**Exercise details**
Pull every line containing the word "exists" from the records.

[Saved entries]
(* ===== verification/ServiceLog.v ===== *)
(** The append-only log as the service uses it: the calls of the service with
    the writer thread running between them satisfy the laws of a log. *)

From S2P Require Import Prelude Allocation Resp ZOrder Rdb RdbImage Aof AofCodec AofLog AofProps CommandText MysqlStore Service ServiceStore ServiceSpec.

(** ** The log and its writer *)

(** The schedule says what the writer does before each call. *)
Record shared_log : Type := mk_shared_log {
  sl_aof : aof; sl_writer : writer_pc; sl_schedule : list (list writer_event)
}.

Fixpoint run_writer (evs : list writer_event) (pc : writer_pc) (a : aof) : writer_pc * aof :=
  match evs with
  | [] => (pc, a)
  | ev :: evs =>
      match writer_step ev pc a with
      | Some (pc, a) => run_writer evs pc a
      | None => run_writer evs pc a
      end
  end.

Definition interleave (s : shared_log) : shared_log :=
  let '(pc, a) := run_writer (default [] (head (sl_schedule s))) (sl_writer s) (sl_aof s) in
  mk_shared_log a pc (tail (sl_schedule s)).

Definition with_log (a : aof) (s : shared_log) : shared_log := mk_shared_log a (sl_writer s) (sl_schedule s).

#[export] Instance shared_log_ops : LogOps shared_log := {
  log_is_failed s := aof_is_failed (sl_aof s);
  log_begin s :=
    let s := interleave s in let '(r, a) := aof_transaction_begin (sl_aof s) in (r, with_log a s);
  log_append m s arguments :=
    let s := interleave s in let '(r, a, m) := aof_append m (sl_aof s) arguments in (r, with_log a s, m);
  log_commit m s :=
    let s := interleave s in let '(r, q, a, m) := aof_transaction_commit m (sl_aof s) in (r, q, with_log a s, m);
  log_rollback s := let s := interleave s in with_log (aof_transaction_rollback (sl_aof s)) s;
  log_flush s :=
    let s := interleave s in '(r, a) ← flush_now (sl_aof s); Some (r, with_log a s);
  log_info s := aof_get_info (sl_aof s)
}.

(** ** What the log holds *)

Record log_state (policy : aof_fsync_policy) (cmds : list command) (s : shared_log) (pc : producer_pc) (h : history) : Prop := {
  ls_cmds : Forall command_ok cmds;
  ls_reach : reach policy cmds (mk_system (sl_aof s) pc (sl_writer s) h);
  ls_torn : h_torn h = false;
  ls_count : h_count h < 2 ^ 64;
  ls_pend : h_pend h = [];
  ls_capacity : 0 <= pr_transaction_capacity (a_producer (sl_aof s)) /\ 0 <= pr_pending_capacity (a_producer (sl_aof s))
}.

Definition log_contents (s : shared_log) (txn : option (list command)) (d : transactions) : Prop :=
  exists policy cmds h, log_state policy cmds s PIdle h /\
    txn = (if pr_active (a_producer (sl_aof s)) then Some (h_txn h) else None) /\ d = h_log h.

Lemma state_inv policy cmds s pc h : log_state policy cmds s pc h -> exists base, log_inv base (mk_system (sl_aof s) pc (sl_writer s) h).
Proof. intros H. eapply reach_inv; [apply H|apply H|apply H|apply H]. Qed.

(** ** The writer changes neither buffers nor numbers of the producer *)

Lemma consume_producer n a pc a' :
  writer_consume n a = Some (pc, a') -> a_producer a' = a_producer a /\ (sh_error (a_shared a) <> 0 -> sh_error (a_shared a') <> 0).
Proof.
  unfold writer_consume, consume_written. cbn. destruct (consume_loop _ _ _ _ _) as [[[[q c] r] d]|]; [|done]. intros [= _ <-].
  destruct (_ && _); cbn; done.
Qed.

Lemma writer_producer ev pc a pc' a' :
  writer_step ev pc a = Some (pc', a') -> a_producer a' = a_producer a /\ (sh_error (a_shared a) <> 0 -> sh_error (a_shared a') <> 0).
Proof.
  destruct pc; cbn [writer_step].
  - intros [= E]. unfold writer_top in E. destruct (_ && _); [by injection E as <- <-|].
    destruct (sh_queue _); [|by injection E as <- <-]. destruct (sh_stopping _); [by injection E as <- <-|].
    destruct ev; try (by injection E as <- <-). cbn in E. by destruct (a_policy a); injection E as <- <-.
  - destruct ev; try done; try (by intros [= <- <-]). destruct (_ && _); [by intros [= <- <-]|]. destruct (_ =? 0); [by intros [= <- <-]|done].
  - apply consume_producer.
  - unfold sync_enter. destruct (a_sync_mutex a); [done|]. destruct (_ <=? _); by intros [= <- <-].
  - destruct ev; try done; by intros [= <- <-].
  - intros [= <- <-]. done.
  - intros [= <- <-]. by destruct (_ >? _).
  - destruct ev; try (by intros [= <- <-]). destruct (a_policy a); by intros [= <- <-].
  - intros [= <- <-]. split; [done|]. cbn. unfold publish_error. intros Hz. destruct (Z.eqb_spec (sh_error (a_shared a)) 0); done.
  - intros [= <- <-]. done.
  - done.
Qed.

Lemma run_writer_state policy cmds evs pc0 h a pc :
  reach policy cmds (mk_system a pc0 pc h) ->
  let '(pc', a') := run_writer evs pc a in
  reach policy cmds (mk_system a' pc0 pc' h) /\ a_producer a' = a_producer a /\ (sh_error (a_shared a) <> 0 -> sh_error (a_shared a') <> 0).
Proof.
  revert a pc. induction evs as [|ev evs IH]; intros a pc Hr; cbn [run_writer]; [done|].
  destruct (writer_step ev pc a) as [[pc1 a1]|] eqn:E; [|by apply IH].
  destruct (writer_producer _ _ _ _ _ E) as [Hp He]. specialize (IH a1 pc1). destruct (run_writer evs pc1 a1) as [pc' a'].
  destruct IH as (I1 & I2 & I3); [|split; [done|]; split; [congruence|tauto]].
  eapply reach_step; [exact Hr|]. exact (step_writer (mk_system a pc0 pc h) ev pc1 a1 E).
Qed.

**Reply**
  exists policy cmds h, log_state policy cmds s PIdle h /\
Lemma state_inv policy cmds s pc h : log_state policy cmds s pc h -> exists base, log_inv base (mk_system (sl_aof s) pc (sl_writer s) h).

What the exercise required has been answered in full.